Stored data
(** C33: A client starts a runtime without a store and submits a task, at once,
    that the standard chain admits: the manager lists the task last, and after
    four steps of the scheduler's loop and seven of a worker the task is
    completed, with what the chain, the queue and the executor made of it; the
    runtime holds no task any more and the worker waits for the next. *)
Theorem submission_completes title ty md delay mgr e f :
  let r := (6 + env_tick e)%nat in
  let t := fresh_task r title ty md in
  str_truthy (strip title) = true → admissible_task 255 t → num_lt (PInt 0) delay = false →
  env_wf e → env_store e = None → uuid4 r ∉ dkeys mgr → pol_addable (mutate 0 t) →
  let s0 := (client_start (new_runtime (P:=P) mgr e)).2 in
  ∃ s1, client_submit None {| sb_title := title; sb_type := ty; sb_metadata := md; sb_delay := delay |} s0 = (Ok r, s1) ∧
    let s2 := session None (Thread <$> (replicate 4 ALoop ++ replicate 7 (AWorker "W-001" f (Ok tt)))) s1 in
    s2.1 = mgr ++ [(uuid4 r, r)] ∧ places s2.2 = [] ∧ pl_completed s2.2.2.1 = 1 ∧
    env_tasks (environment s2.2) !! r =
      Some (finished (f (start (stamped (ticked 7 e) (mutate 0 t))))) ∧
    ∃ x, dget (pl_workers s2.2.2.1) "W-001" = Some x ∧ waiting x ∧ wk_processed x = 1.
Proof.
  intros r t Htitle Hadm Hdelay Hwf He Hmgr Hadd.
  destruct (started_run mgr e He) as (h & p & -> & Hl & Hstop & Hdue & Hst & Hq & Hcomp & Hh & Hx).
  cbn [snd]. generalize (eq_refl : dt_heap started_tracker = []). generalize started_tracker. intros d Hd.
  destruct pol_init_spec as (_ & Hlive0 & Htr0).
  destruct (submit_admitted 255 0 title ty md delay mgr d (new_queue (P:=P) None) (ticked 6 e))
    as (q1 & e1 & Hsub & Hinv1 & Hsto1 & Hin1 & Htk1 & He1); try done.
  { apply new_queue_inv. }
  { intros j Hj. specialize (Hwf j Hj). simpl. lia. }
  { simpl. rewrite Htr0. set_solver. }
  assert (env_tasks e1 !! r = Some (stamped (ticked 7 e) (mutate 0 t))) as Ht1 by by rewrite Htk1, lookup_insert_eq.
  exists (mgr ++ [(uuid4 r, r)], (h, (p, (d, (q1, e1))))). split; [by apply client_submit_run|].
  assert (pol_live (q_policy q1) = [uuid4 r]) as Hlive1.
  { apply Permutation_singleton_r, NoDup_Permutation; [apply pol_live_NoDup, Hinv1|apply NoDup_singleton|].
    intros i. rewrite (inv_live _ Hinv1 i). simpl. rewrite Hsto1. simpl. rewrite list_elem_of_singleton, lookup_insert_is_Some, lookup_empty.
    split; [intros [<-|[_ []%is_Some_None]]; done|auto]. }
  destruct (loop_dispatch (Some (runtime_admission None)) h p d q1 e1 "W-001" _ (uuid4 r) [] Hl Hstop Hst Hx)
    as (q2 & e2 & r' & t' & Hr' & _ & _ & Hinv2 & Hlive2 & Htk2 & He2 & Hrun2); try done.
  assert (r' = r) as ->.
  { rewrite Hsto1, lookup_insert_eq in Hr'. by injection Hr'. }
  rewrite session_threads, run_app, Hrun2, Hq.
  destruct (worker_round (with_loop Polling h) (with_pool_queue [r] p) d q2 e2 "W-001" _ r (stamped (ticked 7 e) (mutate 0 t)) f Hx)
    as (x3 & p3 & e3 & Hrun3 & Htk3 & Hx3 & Hw3 & Hn3 & Hc3 & Hq3 & Hh3); try done.
  { by rewrite Htk2. }
  simpl app. rewrite Hrun3. simpl. split_and!; try done.
  - by apply (places_idle _ _ _ _ e2).
  - rewrite Hc3. simpl. lia.
  - unfold environment; simpl. by rewrite Htk3, lookup_insert_eq.
  - exists x3. done.
Qed.
End completion.

(** * Examples *)
Section examples.
#[local] Existing Instance sample_oracle.
#[local] Existing Instance FIFOPolicy.policy.
#[local] Existing Instance FIFOPolicy.laws.

Definition job (title : string) : submission :=
  {| sb_title := title; sb_type := PYTHON; sb_metadata := None; sb_delay := PInt 0 |}.
Definition fresh (store : option EventTable) :=
  new_runtime (P:=FIFOPolicy.t) [] (sample_world store []).
(** A task from before the start and one from after it, on two workers. *)
Definition two_jobs : list call :=
  Submit (job "b") :: (Thread <$> (dispatch ++ dispatch ++ worker "W-001" 4 (Ok tt) ++ worker "W-002" 4 (Ok tt))).

Lemma session_exclusive_witness :
  let s := (life None [job "a"] two_jobs (fresh None)).2 in
  executing s = [("W-001", 10%nat); ("W-002", 19%nat)] ∧ NoDup (places s).
Proof.
  intros s. split; [vm_compute; reflexivity|].
  apply (session_exclusive [job "a"] two_jobs [] (sample_world None [])).
  repeat (apply Forall_cons; split; [exact I|]). constructor.
Defined.

Lemma empty_log_ok : log_ok empty_table.
Proof. split_and!; [done|done|apply NoDup_nil; done]. Qed.
Lemma log_append_only_witness :
  let s := (life None [job "a"] (two_jobs ++ [Thread ATimeout; Thread AStopPool]) (fresh (Some empty_table))).2 in
  ∃ tbl, env_store (environment s) = Some tbl ∧ log_ok tbl ∧ length (rows tbl) = 16%nat.
Proof.
  intros s.
  destruct (log_append_only (P:=FIFOPolicy.t) [job "a"] two_jobs [Thread ATimeout; Thread AStopPool] []
    (sample_world (Some empty_table) []) empty_table eq_refl empty_log_ok) as (_ & _ & tbl & Htbl & Hok).
  change (env_store (environment s) = Some tbl) in Htbl.
  exists tbl. split; [exact Htbl|]. split; [exact Hok|].
  assert (Some (length (rows tbl)) = Some 16%nat) as E; [|injection E as E; exact E].
  transitivity ((length ∘ rows) <$> env_store (environment s)); [rewrite Htbl; reflexivity|vm_compute; reflexivity].
Defined.

Lemma submission_completes_witness :
  ∃ s1, client_submit None (job "a") (client_start (fresh None)).2 = (Ok 16%nat, s1) ∧
    let s2 := session None (Thread <$> (dispatch ++ worker "W-001" 7 (Ok tt))) s1 in
    places s2.2 = [] ∧ task_status <$> env_tasks (environment s2.2) !! 16%nat = Some COMPLETED.
Proof.
  destruct (submission_completes (P:=FIFOPolicy.t) "a" PYTHON None (PInt 0) [] (sample_world None []) id)
    as (s1 & Hrun & _ & Hp & _ & Ht & _).
  - reflexivity.
  - apply (bool_decide_unpack _). vm_compute. exact I.
  - reflexivity.
  - intros r [t Ht]. simpl in Ht. by apply lookup_empty_Some in Ht.
  - reflexivity.
  - apply not_elem_of_nil.
  - exact I.
  - exists s1. split; [exact Hrun|]. split; [exact Hp|]. exact (eq_trans (f_equal (fmap task_status) Ht) eq_refl).
Defined.
End examples.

**Aim of the task**
Begin at the first line of the records above and restate each line word for word, stopping after the line with "pol_live_NoDup, Hinv1|apply NoDup_singleton|].".

**Written solution**
(** C33: A client starts a runtime without a store and submits a task, at once,
    that the standard chain admits: the manager lists the task last, and after
    four steps of the scheduler's loop and seven of a worker the task is
    completed, with what the chain, the queue and the executor made of it; the
    runtime holds no task any more and the worker waits for the next. *)
Theorem submission_completes title ty md delay mgr e f :
  let r := (6 + env_tick e)%nat in
  let t := fresh_task r title ty md in
  str_truthy (strip title) = true → admissible_task 255 t → num_lt (PInt 0) delay = false →
  env_wf e → env_store e = None → uuid4 r ∉ dkeys mgr → pol_addable (mutate 0 t) →
  let s0 := (client_start (new_runtime (P:=P) mgr e)).2 in
  ∃ s1, client_submit None {| sb_title := title; sb_type := ty; sb_metadata := md; sb_delay := delay |} s0 = (Ok r, s1) ∧
    let s2 := session None (Thread <$> (replicate 4 ALoop ++ replicate 7 (AWorker "W-001" f (Ok tt)))) s1 in
    s2.1 = mgr ++ [(uuid4 r, r)] ∧ places s2.2 = [] ∧ pl_completed s2.2.2.1 = 1 ∧
    env_tasks (environment s2.2) !! r =
      Some (finished (f (start (stamped (ticked 7 e) (mutate 0 t))))) ∧
    ∃ x, dget (pl_workers s2.2.2.1) "W-001" = Some x ∧ waiting x ∧ wk_processed x = 1.
Proof.
  intros r t Htitle Hadm Hdelay Hwf He Hmgr Hadd.
  destruct (started_run mgr e He) as (h & p & -> & Hl & Hstop & Hdue & Hst & Hq & Hcomp & Hh & Hx).
  cbn [snd]. generalize (eq_refl : dt_heap started_tracker = []). generalize started_tracker. intros d Hd.
  destruct pol_init_spec as (_ & Hlive0 & Htr0).
  destruct (submit_admitted 255 0 title ty md delay mgr d (new_queue (P:=P) None) (ticked 6 e))
    as (q1 & e1 & Hsub & Hinv1 & Hsto1 & Hin1 & Htk1 & He1); try done.
  { apply new_queue_inv. }
  { intros j Hj. specialize (Hwf j Hj). simpl. lia. }
  { simpl. rewrite Htr0. set_solver. }
  assert (env_tasks e1 !! r = Some (stamped (ticked 7 e) (mutate 0 t))) as Ht1 by by rewrite Htk1, lookup_insert_eq.
  exists (mgr ++ [(uuid4 r, r)], (h, (p, (d, (q1, e1))))). split; [by apply client_submit_run|].
  assert (pol_live (q_policy q1) = [uuid4 r]) as Hlive1.
  { apply Permutation_singleton_r, NoDup_Permutation; [apply pol_live_NoDup, Hinv1|apply NoDup_singleton|].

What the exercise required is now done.